As I write this, I am about to embark on my final semester of my college career. Weird, right? It almost seems like yesterday when I was a little freshman moving in to my dorm. Except for the growth part, a lot has changed in these three and a half years. I’ve learned the hardships of picking the right classes and managing my social life and my studies, but it was all worth the ride. It’s cliché, but some say that college is the best four years of your life, and it’s true. They go by in the blink of an eye, so take the time to cherish your college life.
1. Make a Bucket List
While it should be on nearly all seniors’ to-do lists, making a bucket list at the beginning of your college career can help you get to know your campus a lot better. Who knows? If you accidentally stumble upon one of your campus’ landmarks, you not only knocked something off “the list”, but have a great story to go along with it. If your school has a great basketball team, sit in the student section and go to a basketball game. The student section of a sports game has its own little bubble, and that’s where all the excitement is. Whatever is on your list, don’t miss out and start making it happen.

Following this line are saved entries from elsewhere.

(** * food_araise: resilience layer of the food-analysis service

    A shallow embedding of

    - [app/core/local_intelligence.py]  (the local model lifecycle manager
      [LocalIntelligenceClient]),
    - [app/core/search.py]              (the throttled, retried and cached
      [SerpAPIWrapper]),
    - [app/routers/food.py]             (the [/analyze] route),

    together with the properties stated about them.  Python values are
    embedded as an inductive type of JSON-like values, exceptions as values
    of a sum type, and the mutable objects as explicit state. *)

From Stdlib Require Import String Ascii ZArith QArith Qminmax List Bool Lia Lqa.
From Stdlib Require Import DecimalString.
Import ListNotations.

Set Warnings "-register-all".
Open Scope string_scope.
Open Scope Z_scope.

(** ** Python preliminaries *)

Module Py.

(** The exception classes the sources raise or catch.  [HTTPStatusError] is
    a subclass of httpx's [HTTPError]; every class below is a subclass of
    [Exception]. *)
Inductive exn : Type :=
| HTTPException (status_code : Z) (detail : string)   (* fastapi *)
| HTTPStatusError (status_code : Z)                   (* httpx, raise_for_status *)
| HTTPError (msg : string)                            (* httpx, transport level *)
| Exception (msg : string).                           (* anything else *)

Inductive result (A : Type) : Type :=
| Return (a : A)
| Raise (e : exn).
Arguments Return {A} a.
Arguments Raise {A} e.

Definition is_httpx_HTTPError (e : exn) : bool :=
  match e with
  | HTTPStatusError _ | HTTPError _ => true
  | _ => false
  end.

(** JSON-like Python values.  A dict is an association list in insertion
    order; [PyFloat] keeps the literal. *)
Inductive pyval : Type :=
| PyNone
| PyBool (b : bool)
| PyInt (z : Z)
| PyFloat (repr : string)
| PyStr (s : string)
| PyList (l : list pyval)
| PyDict (d : list (string * pyval)).

Definition pydict := list (string * pyval).

(** Sequencing of steps that may raise. *)
Definition rbind {A B} (r : result A) (f : A -> result B) : result B :=
  match r with
  | Return a => f a
  | Raise e => Raise e
  end.

Fixpoint rmap {A B} (f : A -> result B) (l : list A) : result (list B) :=
  match l with
  | [] => Return []
  | x :: l' => rbind (f x) (fun y => rbind (rmap f l') (fun ys => Return (y :: ys)))
  end.

Fixpoint dict_lookup (d : pydict) (k : string) : option pyval :=
  match d with
  | [] => None
  | (k', v) :: d' => if String.eqb k' k then Some v else dict_lookup d' k
  end.

(** [v.get(k, default)]: only dicts have the method. *)
Definition py_get (v : pyval) (k : string) (default : pyval) : result pyval :=
  match v with
  | PyDict d =>
      match dict_lookup d k with
      | Some x => Return x
      | None => Return default
      end
  | _ => Raise (Exception "AttributeError")
  end.

(** [v[k]] for a string key. *)
Definition py_getitem (v : pyval) (k : string) : result pyval :=
  match v with
  | PyDict d =>
      match dict_lookup d k with
      | Some x => Return x
      | None => Raise (Exception "KeyError")
      end
  | _ => Raise (Exception "TypeError")
  end.

(** [v[0]]. *)
Definition py_getitem0 (v : pyval) : result pyval :=
  match v with
  | PyList (x :: _) => Return x
  | PyList [] => Raise (Exception "IndexError")
  | PyStr (String a _) => Return (PyStr (String a EmptyString))
  | PyStr EmptyString => Raise (Exception "IndexError")
  | PyDict _ => Raise (Exception "KeyError")
  | _ => Raise (Exception "TypeError")
  end.
(** * Revolution attitude module (flight/Modules/Attitude/revolution/attitude.c)

    A shallow embedding of the estimation cycle of the OpenPilot Revolution
    attitude module: the complementary filter [updateAttitudeComplimentary],
    the staged INSGPS filter [updateAttitudeINSGPS], the tangent-plane
    transform [getNED] and the settings callback [settingsUpdatedCb].

    C [float] is IEEE-754 binary32.  It is embedded as [spec_float] with the
    operations of the Standard Library's [SpecFloat] at precision 24 and
    maximal exponent 128: every C operator is one correctly rounded
    operation (round to nearest, ties to even), evaluated in single
    precision and never fused. *)

From Stdlib Require Import ZArith Bool List Lia QArith Lqa.
From Stdlib Require Import Floats.SpecFloat.
Import ListNotations.

Local Open Scope Z_scope.

(** ** Binary32 arithmetic *)

Module F32.

Definition prec : Z := 24.
Definition emax : Z := 128.

Definition float := spec_float.

Definition add : float -> float -> float := SFadd prec emax.
Definition sub : float -> float -> float := SFsub prec emax.
Definition mul : float -> float -> float := SFmul prec emax.
Definition div : float -> float -> float := SFdiv prec emax.
Definition sqrtf : float -> float := SFsqrt prec emax.
Definition neg : float -> float := SFopp.
Definition fabs : float -> float := SFabs.

Definition ltb : float -> float -> bool := SFltb.
Definition leb : float -> float -> bool := SFleb.
Definition eqb : float -> float -> bool := SFeqb.
(** C's [a != b]: true as soon as one side is a NaN. *)
Definition neb (a b : float) : bool := negb (SFeqb a b).

Definition is_nan (x : float) : bool :=
  match x with S754_nan => true | _ => false end.

Definition is_finite (x : float) : bool :=
  match x with S754_zero _ | S754_finite _ _ _ => true | _ => false end.

Definition is_zero (x : float) : bool :=
  match x with S754_zero _ => true | _ => false end.

Definition valid (x : float) : bool := valid_binary prec emax x.

(** Conversion of a C integer to [float] (round to nearest even). *)
Definition of_Z (z : Z) : float := binary_normalize prec emax z 0 false.

(** The exact rational value of a finite float. *)
Definition to_Q (x : float) : option Q :=
  match x with
  | S754_zero _ => Some 0%Q
  | S754_finite s m e =>
      let v := if 0 <=? e
               then inject_Z (Z.pos m * 2 ^ e)
               else Qmake (Z.pos m) (Z.to_pos (2 ^ (- e))) in
      Some (if s then Qopp v else v)
  | _ => None
  end.

Definition zero : float := S754_zero false.
Definition one : float := S754_finite false 8388608 (-23).
Definition two : float := S754_finite false 8388608 (-22).
Definition nan : float := S754_nan.

End F32.

Abbreviation float := F32.float.

Declare Scope f32_scope.
Delimit Scope f32_scope with f32.
Bind Scope f32_scope with F32.float.
Infix "+" := F32.add : f32_scope.
Infix "-" := F32.sub : f32_scope.
Infix "*" := F32.mul : f32_scope.
Infix "/" := F32.div : f32_scope.
Notation "- x" := (F32.neg x) : f32_scope.
Infix "<?" := F32.ltb : f32_scope.
Infix "<=?" := F32.leb : f32_scope.

(** ** Literals of the source, as binary32 values

    Each decimal literal is the binary32 value nearest to it; [lit_ratios]
    below checks the encodings against a correctly rounded division of two
    exactly representable integers. *)

Module Lit.
Import F32.

Definition b32 (m : positive) (e : Z) : float := S754_finite false m e.

(** [F_PI], 3.14159265358979323846f; also 3.141592653589793f. *)
Definition F_PI : float := b32 13176795 (-22).
Definition c180 : float := of_Z 180.
(** [DEG2RAD = 3.141592653589793f / 180.0f], computed in single precision. *)
Definition DEG2RAD : float := (F_PI / c180)%f32.

Definition c0_9 : float := b32 15099494 (-24).      (* 0.9 *)
Definition c0_23 : float := b32 15435039 (-26).     (* 0.23 *)
Definition c1em3 : float := b32 8589935 (-33).      (* 1.0e-3f, 0.001f *)
Definition c1em6 : float := b32 8796093 (-43).      (* 0.000001f *)
Definition c1em4 : float := b32 13743895 (-37).     (* 0.0001f, 1e-4f *)
Definition c1em5 : float := b32 10995116 (-40).     (* 1e-5f *)
Definition c1em2 : float := b32 10737418 (-30).     (* 0.01f, 1e-2f *)
Definition c0_002 : float := b32 8589935 (-32).     (* 0.002f *)
Definition c0_1 : float := b32 13421773 (-27).      (* 0.1f *)
Definition c1e6 : float := of_Z 1000000.            (* 1000000.0f, 1.0e6f *)
Definition c1e7 : float := of_Z 10000000.           (* 10.0e6f *)
Definition c4 : float := of_Z 4.                    (* 4.0f *)
Definition c5 : float := of_Z 5.                    (* 5.0f *)
Definition c25 : float := of_Z 25.                  (* 25.0f *)
Definition earth_radius : float := of_Z 6378137.    (* 6.378137E6f *)
Definition minus_one : float := of_Z (-1).          (* -1.0f *)

End Lit.

(** ** Predicates on binary32 values *)

(** Zero or NaN: what is left of a product with a zero factor. *)
Definition zero_or_nan (a : float) : bool :=
  match a with S754_zero _ | S754_nan => true | _ => false end.

(** The sign a rounding carries is the sign it was given. *)
Definition sign_is (s : bool) (a : float) : Prop :=
  match a with
  | S754_zero s' | S754_infinity s' | S754_finite s' _ _ => s' = s
  | S754_nan => True
  end.

(** Not negative under C's [<]: a NaN is not negative either. *)
Definition not_negative (a : float) : Prop := (a <? F32.zero)%f32 = false.

(** Two floats denote the same value: both NaN, or equal under C's [==]
    (which identifies the two zeros). *)
Definition same_value (a b : float) : Prop :=
  match a, b with
  | S754_nan, S754_nan => True
  | _, _ => F32.eqb a b = true
  end.

(** ** Data model: the UAVObjects and structures the module touches

    The generated UAVObject headers are not part of the sources; the fields
    below are the ones attitude.c reads or writes, with the units the
    interface lists (latitude and longitude are integers in 1e-7 degree). *)

Record Vec3 := mkVec3 { v0 : float; v1 : float; v2 : float }.

Record Quat := mkQuat { qa : float; qb : float; qc : float; qd : float }.

(** A row-major 3x3 matrix, [float Rbe[3][3]]. *)
Record Mat3 := mkMat3 { row0 : Vec3; row1 : Vec3; row2 : Vec3 }.

(** [GyrosData], [AccelsData], [MagnetometerData], [GyrosBiasData]. *)
Record XYZ := mkXYZ { x : float; y : float; z : float }.

(** [PositionActualData], [VelocityActualData], [NEDPositionData]. *)
Record NEDData := mkNED { North : float; East : float; Down : float }.
(** Assignments to single members. *)
Definition set_redis_server (v : string) (s : subscriber) : subscriber :=
  let '(Build_subscriber _ a2 a3 a4 a5 a6 a7 a8 a9 a10 a11 a12 a13 a14 a15 a16 a17 a18 a19) := s in
  Build_subscriber v a2 a3 a4 a5 a6 a7 a8 a9 a10 a11 a12 a13 a14 a15 a16 a17 a18 a19.
Definition set_redis_port (v : N) (s : subscriber) : subscriber :=
  let '(Build_subscriber a1 _ a3 a4 a5 a6 a7 a8 a9 a10 a11 a12 a13 a14 a15 a16 a17 a18 a19) := s in
  Build_subscriber a1 v a3 a4 a5 a6 a7 a8 a9 a10 a11 a12 a13 a14 a15 a16 a17 a18 a19.
Definition set_master_name (v : string) (s : subscriber) : subscriber :=
  let '(Build_subscriber a1 a2 _ a4 a5 a6 a7 a8 a9 a10 a11 a12 a13 a14 a15 a16 a17 a18 a19) := s in
  Build_subscriber a1 a2 v a4 a5 a6 a7 a8 a9 a10 a11 a12 a13 a14 a15 a16 a17 a18 a19.
Definition set_password (v : string) (s : subscriber) : subscriber :=
  let '(Build_subscriber a1 a2 a3 _ a5 a6 a7 a8 a9 a10 a11 a12 a13 a14 a15 a16 a17 a18 a19) := s in
  Build_subscriber a1 a2 a3 v a5 a6 a7 a8 a9 a10 a11 a12 a13 a14 a15 a16 a17 a18 a19.
Definition set_client_name (v : string) (s : subscriber) : subscriber :=
  let '(Build_subscriber a1 a2 a3 a4 _ a6 a7 a8 a9 a10 a11 a12 a13 a14 a15 a16 a17 a18 a19) := s in
  Build_subscriber a1 a2 a3 a4 v a6 a7 a8 a9 a10 a11 a12 a13 a14 a15 a16 a17 a18 a19.
Definition set_client_is_connected (v : bool) (s : subscriber) : subscriber :=
  let '(Build_subscriber a1 a2 a3 a4 a5 _ a7 a8 a9 a10 a11 a12 a13 a14 a15 a16 a17 a18 a19) := s in
  Build_subscriber a1 a2 a3 a4 a5 v a7 a8 a9 a10 a11 a12 a13 a14 a15 a16 a17 a18 a19.
Definition set_max_reconnects (v : Z) (s : subscriber) : subscriber :=
  let '(Build_subscriber a1 a2 a3 a4 a5 a6 a7 _ a9 a10 a11 a12 a13 a14 a15 a16 a17 a18 a19) := s in
  Build_subscriber a1 a2 a3 a4 a5 a6 a7 v a9 a10 a11 a12 a13 a14 a15 a16 a17 a18 a19.
Definition set_current_reconnect_attempts (v : Z) (s : subscriber) : subscriber :=
  let '(Build_subscriber a1 a2 a3 a4 a5 a6 a7 a8 _ a10 a11 a12 a13 a14 a15 a16 a17 a18 a19) := s in
  Build_subscriber a1 a2 a3 a4 a5 a6 a7 a8 v a10 a11 a12 a13 a14 a15 a16 a17 a18 a19.
Definition set_reconnect_interval_ms (v : N) (s : subscriber) : subscriber :=
  let '(Build_subscriber a1 a2 a3 a4 a5 a6 a7 a8 a9 _ a11 a12 a13 a14 a15 a16 a17 a18 a19) := s in
  Build_subscriber a1 a2 a3 a4 a5 a6 a7 a8 a9 v a11 a12 a13 a14 a15 a16 a17 a18 a19.
Definition set_use_encryption (v : bool) (s : subscriber) : subscriber :=
  let '(Build_subscriber a1 a2 a3 a4 a5 a6 a7 a8 a9 a10 _ a12 a13 a14 a15 a16 a17 a18 a19) := s in
  Build_subscriber a1 a2 a3 a4 a5 a6 a7 a8 a9 a10 v a12 a13 a14 a15 a16 a17 a18 a19.
Definition set_reconnecting (v : bool) (s : subscriber) : subscriber :=
  let '(Build_subscriber a1 a2 a3 a4 a5 a6 a7 a8 a9 a10 a11 _ a13 a14 a15 a16 a17 a18 a19) := s in
  Build_subscriber a1 a2 a3 a4 a5 a6 a7 a8 a9 a10 a11 v a13 a14 a15 a16 a17 a18 a19.
Definition set_cancel (v : bool) (s : subscriber) : subscriber :=
  let '(Build_subscriber a1 a2 a3 a4 a5 a6 a7 a8 a9 a10 a11 a12 _ a14 a15 a16 a17 a18 a19) := s in
  Build_subscriber a1 a2 a3 a4 a5 a6 a7 a8 a9 a10 a11 a12 v a14 a15 a16 a17 a18 a19.
Definition set_subscribed_channels (v : gmap string callback_holder) (s : subscriber) : subscriber :=
  let '(Build_subscriber a1 a2 a3 a4 a5 a6 a7 a8 a9 a10 a11 a12 a13 _ a15 a16 a17 a18 a19) := s in
  Build_subscriber a1 a2 a3 a4 a5 a6 a7 a8 a9 a10 a11 a12 a13 v a15 a16 a17 a18 a19.
Definition set_psubscribed_channels (v : gmap string callback_holder) (s : subscriber) : subscriber :=
  let '(Build_subscriber a1 a2 a3 a4 a5 a6 a7 a8 a9 a10 a11 a12 a13 a14 _ a16 a17 a18 a19) := s in
  Build_subscriber a1 a2 a3 a4 a5 a6 a7 a8 a9 a10 a11 a12 a13 a14 v a16 a17 a18 a19.
Definition set_connect_callback (v : connect_callback_t) (s : subscriber) : subscriber :=
  let '(Build_subscriber a1 a2 a3 a4 a5 a6 a7 a8 a9 a10 a11 a12 a13 a14 a15 _ a17 a18 a19) := s in
  Build_subscriber a1 a2 a3 a4 a5 a6 a7 a8 a9 a10 a11 a12 a13 a14 a15 v a17 a18 a19.
Definition set_ping_callbacks (v : list reply_callback_t) (s : subscriber) : subscriber :=
  let '(Build_subscriber a1 a2 a3 a4 a5 a6 a7 a8 a9 a10 a11 a12 a13 a14 a15 a16 _ a18 a19) := s in
  Build_subscriber a1 a2 a3 a4 a5 a6 a7 a8 a9 a10 a11 a12 a13 a14 a15 a16 v a18 a19.
Definition set_auth_reply_callback (v : reply_callback_t) (s : subscriber) : subscriber :=
  let '(Build_subscriber a1 a2 a3 a4 a5 a6 a7 a8 a9 a10 a11 a12 a13 a14 a15 a16 a17 _ a19) := s in
  Build_subscriber a1 a2 a3 a4 a5 a6 a7 a8 a9 a10 a11 a12 a13 a14 a15 a16 a17 v a19.
Definition set_client_setname_reply_callback (v : reply_callback_t) (s : subscriber) : subscriber :=
  let '(Build_subscriber a1 a2 a3 a4 a5 a6 a7 a8 a9 a10 a11 a12 a13 a14 a15 a16 a17 a18 _) := s in
  Build_subscriber a1 a2 a3 a4 a5 a6 a7 a8 a9 a10 a11 a12 a13 a14 a15 a16 a17 a18 v.
Lemma collect_vec_terminates d l fuel :
  BitQueue.rep (d_bit_queue d) l → (length l + 2 ≤ fuel)%nat → is_Some (collect_vec T fuel d).
Proof.
  revert d l; induction fuel as [|fuel IH]; intros d l Hrep Hfuel; [lia|].
  cbn [collect_vec]. unfold next_generic. destruct (empty d); [done|].
  destruct (get_record_any _ l (r_start (prev_record d)) Hrep)
    as (q & r & l' & -> & Hr & Hlen). cbn [mbind run_bind].
  destruct (Countries.country_from_index (d_countries d) (country_idx (prev_record d)));
    [|done]. cbn [expect_ok mbind run_bind]. destruct r as [r|].
  - destruct (IH (MkDeserializer (d_countries d) r q false) l' Hr) as [x ->]; [|done].
    specialize (Hlen ltac:(done)). lia.
  - destruct fuel as [|fuel]; [lia|]. done.
Qed.

Lemma collect_fuel_enough d l :
  BitQueue.rep (d_bit_queue d) l → is_Some (collect_vec T (collect_fuel d) d).
Proof.
  intros Hrep. apply (collect_vec_terminates d l); [done|].
  unfold collect_fuel. rewrite (BitQueue.rep_len _ _ Hrep). lia.
Qed.

(** Enough fuel is enough: the outcome does not depend on it. *)
Lemma collect_vec_mono fuel fuel' d r :
  collect_vec T fuel d = Some r → (fuel ≤ fuel')%nat → collect_vec T fuel' d = Some r.
Proof.
  revert fuel' d r; induction fuel as [|fuel IH]; intros [|fuel'] d r; try done; try lia.
  cbn [collect_vec]. destruct (next_generic T d) as [[d' [b|]]|]; [|done..].
  intros (x & Hx & Hr)%bind_Some Hle. rewrite (IH fuel' d' x Hx ltac:(lia)). done.
Qed.

End facts.

(** ** Properties *)

(** The iterator over compressed data always ends.  For any bit string
    stored in words, loading returns, reading the first record returns, the
    constructor panics exactly when there is no complete first record, and
    otherwise collecting the blocks reaches the end of the iteration within
    the number of stored bits. *)
Lemma deserializer_terminates (T : IPType) (Hok : IPTypeOk T) (ws : list Z) (l : list bool)
    (cs : Countries.Countries) :
  words_rep ws l →
  ∃ q, bit_queue_from_country_data (ws, length l) = Ret q ∧
  ∃ q' r, get_record_generic T q (ip_max T - 1) = Ret (q', r) ∧
    match r with
    | None => deserializer_new T (ws, length l) cs = Panic
    | Some r =>
        deserializer_new T (ws, length l) cs = Ret (MkDeserializer cs r q' false) ∧
        is_Some (collect_vec T (collect_fuel (MkDeserializer cs r q' false))
                               (MkDeserializer cs r q' false))
    end.
Proof.
  intros Hws. unfold deserializer_new, new_generic, bit_queue_from_country_data.
  destruct (load_words_spec ws l BitQueue.new [] Hws) as (q & -> & Hrep); [apply BitQueue.rep_new|].
  exists q. split; [done|]. cbn [mbind run_bind].
  destruct (get_record_any T q l (ip_max T - 1) Hrep) as (q' & r & l' & -> & Hr & _).
  exists q', r. split; [done|]. destruct r as [r|]; [|done]. split; [done|].
  by apply (collect_fuel_enough T _ l').
Qed.

(** A version without any block is serialized to nothing, and nothing
    cannot be read back.  [finish] adds no sentinel block when no block was
    added, so the queue and the block count stay empty, and building a
    deserializer on empty data panics. *)
Lemma no_blocks_no_deserializer (T : IPType) (Hok : IPTypeOk T) (cs : Countries.Countries) :
  serialize T [] = Ret (serializer_new (ip_max T - 1) (ip_max T)) ∧
  BitQueue.len (bit_queue (serializer_new (ip_max T - 1) (ip_max T))) = Ret 0%nat ∧
  deserializer_new T ([], 0%nat) cs = Panic.
Proof.
  split; [|split; [done|]].
  - unfold serialize. cbn [add_ips mbind run_bind]. unfold finish_ip, serializer_new. simpl.
    by rewrite Z.eqb_refl.
  - unfold deserializer_new, new_generic. cbn [bit_queue_from_country_data load_words].
    change (0 <? 0)%nat with false. cbn [mbind run_bind].
    by rewrite (get_record_empty T) by apply BitQueue.rep_new.
Qed.

Lemma no_blocks_no_deserializer_witness :
  serialize Ipv6 [] = Ret (serializer_new (ip_max Ipv6 - 1) (ip_max Ipv6)) ∧
  BitQueue.len (bit_queue (serializer_new (ip_max Ipv6 - 1) (ip_max Ipv6))) = Ret 0%nat ∧
  deserializer_new Ipv6 ([], 0%nat) (Countries.new []) = Panic.
Proof. apply (no_blocks_no_deserializer Ipv6 Ipv6_ok). Defined.

End Serde.
Fixpoint join_errors (errors : list X) : list piece :=
  match errors with
  | [] => []
  | [e] => [Lit (show e)]
  | e :: errors' => Lit (show e) :: Lit nl :: join_errors errors'
  end.

Definition warning (errors : list X) : list piece :=
  [Lit (nl ++ "            *** DO NOT USE THIS CODE ***" ++ nl ++
        "            It will produce incorrect results." ++ nl ++
        "            The process that generated it found these errors:" ++ nl ++ nl)] ++
  join_errors errors ++
  [Lit (nl ++ nl ++ "            Fix the errors and regenerate the code." ++ nl ++
        "            *** DO NOT USE THIS CODE ***" ++ nl)].

(** A failed write of [stdout] also tells the state it left the sink in. *)
Definition ip_country (args : list string) (csv_parse mmdb_parse : run parser_result)
    (stdout : W) (stderr : V) : run (Z * W * V) :=
  '(errors, (final_ipv4, final_ipv6, countries)) ←
    (if uses_csv args then csv_parse else mmdb_parse);
  r ← generate_rust_code write final_ipv4 final_ipv6 countries stdout;
  let '(errors, stdout) :=
    match r with
    | Ok w => (errors, w)
    | Err (w, e) => (errors ++ [generate_error e], w)
    end in
  match errors with
  | [] => Ret (0%Z, stdout, stderr)
  | _ =>
      stdout ← expect_ok (write stdout (warning errors));
      stderr ← expect_ok (write_err stderr (join_errors errors));
      Ret (1%Z, stdout, stderr)
  end.
End main.

(** ** What is written *)

Section calls.
Context {W E : Type} (write : W → list piece → result E W).

(** Issue the writes in order, stopping at the first failure. *)
Fixpoint write_all (w : W) (calls : list (list piece)) : result E W :=
  match calls with
  | [] => Ok w
  | c :: calls' =>
      match write w c with
      | Ok w' => write_all w' calls'
      | Err e => Err e
      end
  end.
End calls.

(** The 64-bit words of a bit string, the last one possibly shorter. *)
Fixpoint full_words (n : nat) (l : list bool) : list Z :=
  match n with
  | O => []
  | S n' => val_of (take 64 l) :: full_words n' (drop 64 l)
  end.

Definition rest_bits (l : list bool) : list bool := drop (64 * (length l / 64)) l.

Definition block_words (l : list bool) : list Z :=
  full_words (length l / 64) l ++
  (if decide (rest_bits l = []) then [] else [val_of (rest_bits l)]).

Fixpoint word_calls (values_written : nat) (ws : list Z) : list (list piece) :=
  match ws with
  | [] => []
  | v :: ws' =>
      [Lit (if (Nat.land values_written 3 =? 0)%nat then nl ++ "            " else " ")] ::
      [Lit "0x"; Hex16 v; Lit ","] :: word_calls (values_written + 1) ws'
  end.

Definition block_calls (name : string) (l : list bool) (block_count : nat) : list (list piece) :=
  [[Lit nl];
   [Lit "pub fn "; Lit name; Lit "_data() -> (Vec<u64>, usize) {"; Lit nl];
   [Lit "    ("; Lit nl];
   [Lit "        vec!["]] ++
  word_calls 0 (block_words l) ++
  [[Lit (nl ++ "        ]," ++ nl)];
   [Lit "        "; Dec (length l); Lit nl];
   [Lit "    )"; Lit nl];
   [Lit "}"; Lit nl];
   [Lit nl; Lit "pub fn "; Lit name; Lit "_block_count() -> usize {"; Lit nl];
   [Lit "        "; Dec block_count; Lit nl];
   [Lit "}"; Lit nl]].

(** The words and the numbers among the pieces written: what the Rust compiler
    reads back from the generated vector literal and lengths. *)
Definition hex_values (calls : list (list piece)) : list Z :=
  omap (λ p, match p with Hex16 v => Some v | _ => None end) (mjoin calls).

Definition dec_values (calls : list (list piece)) : list nat :=
  omap (λ p, match p with Dec n => Some n | _ => None end) (mjoin calls).

(** ** Lemmas *)
Section call_facts.
Context {W E : Type} (write : W → list piece → result E W).

Lemma write_all_app w c1 c2 :
  write_all write w (c1 ++ c2) =
    match write_all write w c1 with Ok w' => write_all write w' c2 | Err e => Err e end.
Proof.
  revert w; induction c1 as [|c c1 IH]; intros w; simpl; [done|].
  destruct (write w c); [apply IH|done].
Qed.

Lemma write_value_spec q l n vw w :
  BitQueue.rep q l → (n ≤ 64)%nat → (n ≤ length l)%nat →
  ∃ q', BitQueue.rep q' (drop n l) ∧
    write_value write q n vw w =
      Ret (match write_all write w (word_calls vw [val_of (take n l)]) with
           | Ok w' => Ok (q', (vw + 1)%nat, w')
           | Err e => Err e
           end).
Proof.
  intros Hrep Hn Hl. destruct (BitQueue.take_bits_spec q l n Hrep Hn Hl) as (q' & Ht & Hr).
  exists q'. split; [done|]. unfold write_value, write_. simpl.
  destruct (write w _) as [w1|]; [|done]. simpl. rewrite Ht. simpl.
  by destruct (write w1 _).
Qed.

Lemma word_calls_app vw ws1 ws2 :
  word_calls vw (ws1 ++ ws2) = word_calls vw ws1 ++ word_calls (vw + length ws1) ws2.
Proof.
  revert vw; induction ws1 as [|v ws1 IH]; intros vw; simpl; [by rewrite Nat.add_0_r|].
  rewrite IH. do 4 f_equal. lia.
Qed.

Lemma length_full_words n l : length (full_words n l) = n.
Proof. revert l; induction n; simpl; auto. Qed.

Lemma write_words_spec n fuel q l vw w :
  BitQueue.rep q l → n = (length l / 64)%nat → (n < fuel)%nat →
  ∃ q', BitQueue.rep q' (drop (64 * n) l) ∧
    write_words write fuel q vw w =
      Ret (match write_all write w (word_calls vw (full_words n l)) with
           | Ok w' => Ok (q', (vw + n)%nat, w')
           | Err e => Err e
           end).
Proof.
  revert fuel q l vw w; induction n as [|n IH]; intros [|fuel] q l vw w Hrep Hn Hfuel; try lia;
    pose proof (Nat.div_mod_eq (length l) 64) as Hdm;
    pose proof (Nat.mod_upper_bound (length l) 64 ltac:(lia)).
  - exists q. split; [done|]. cbn [write_words]. rewrite (BitQueue.rep_len _ _ Hrep).
    cbn [mbind run_bind]. unfold COUNTRY_BLOCK_BIT_SIZE.
    destruct (Nat.leb_spec 64 (length l)); [lia|]. by rewrite Nat.add_0_r.
  - cbn [write_words]. rewrite (BitQueue.rep_len _ _ Hrep). cbn [mbind run_bind].
    unfold COUNTRY_BLOCK_BIT_SIZE. destruct (Nat.leb_spec 64 (length l)); [|lia].
    destruct (write_value_spec q l 64 vw w Hrep) as (q1 & Hr1 & ->); [lia|lia|].
    assert (n = length (drop 64 l) / 64)%nat as Hn1.
    { rewrite length_drop. apply (Nat.div_unique _ _ _ (length l mod 64)); lia. }
    cbn [full_words]. change (?a :: ?b) with ([a] ++ b) at 2.
    rewrite word_calls_app, write_all_app. cbn [length].
    destruct (write_all write w (word_calls vw [val_of (take 64 l)])) as [w1|e]; cbn [try_bind].
    + destruct (IH fuel q1 _ (vw + 1)%nat w1 Hr1 Hn1 ltac:(lia)) as (q2 & Hr2 & ->).
      exists q2. split; [|by replace (vw + S n)%nat with (vw + 1 + n)%nat by lia].
      rewrite drop_drop in Hr2. by replace (64 * S n)%nat with (64 + 64 * n)%nat by lia.
    + destruct (IH fuel q1 _ (vw + 1)%nat w Hr1 Hn1 ltac:(lia)) as (q2 & Hr2 & _).
      exists q2. split; [|done].
      rewrite drop_drop in Hr2. by replace (64 * S n)%nat with (64 + 64 * n)%nat by lia.
Qed.
Lemma write_step w c calls k :
  (∀ w', k w' = Ret (write_all write w' calls)) →
  try_bind (Ret (write w c)) k = Ret (write_all write w (c :: calls)).
Proof. intros Hk. simpl. destruct (write w c); simpl; [apply Hk|done]. Qed.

2. Take Advantage of Campus Resources
The thing about college is that it offers a variety of resources that very few students actually take advantage of. From coffee houses with free Wifi to free entry to recreation centers, free printing, and basically anything with the word FREE next to it, be sure to snatch up these opportunities now before you have to pay for the real thing once you enter the real world. Syllabus week is the best time to get freebies from bookstores, so don’t miss out!
3. Learn How to Balance Academics and Activities
This is a pretty simple rule to follow, but sometimes, a freshman’s first semester can get a little out of hand. You’re on your own for the first time without Mom and Dad deciding your every move, so it’s up to you to determine if you’re going to that 10 a.m. class or if you’re going to go out every night. Here’s a handy tip: Go to all of your classes during syllabus week. While you should be attending them all semester long, this way, you can decide whether it’s worth dragging yourself out of bed every morning. And while it’s fun to go out, know your limits and know your deadlines. Don’t go out the night before you have an exam, and instead of pulling all-nighters and cramming, study for an hour a day until you have the material down. Studies have shown that you retain more information the longer you study. Plus, you can still have free time to do whatever else you want.
4. Go to Your Professor’s Office Hours
Like the rule before it, this is another handy tip for freshmen. If you’re stuck on an issue or don’t understand the material from lecture, go to your professor’s office hours as soon as you notice a problem. Professors have taken an hour out of their day to meet with students to help them succeed in the class, so it’s harmless to take an hour out of your day, too. Plus, if you go early on, you can get to know the professor and see what a future exam might be like, and if you take the time to meet with the professor, chances are if you’re on the border for a grade, he or she will bump you up.
5. Have Fun!
Simple and easy. The opportunity to be a young undergraduate only comes once, so live it up to the fullest!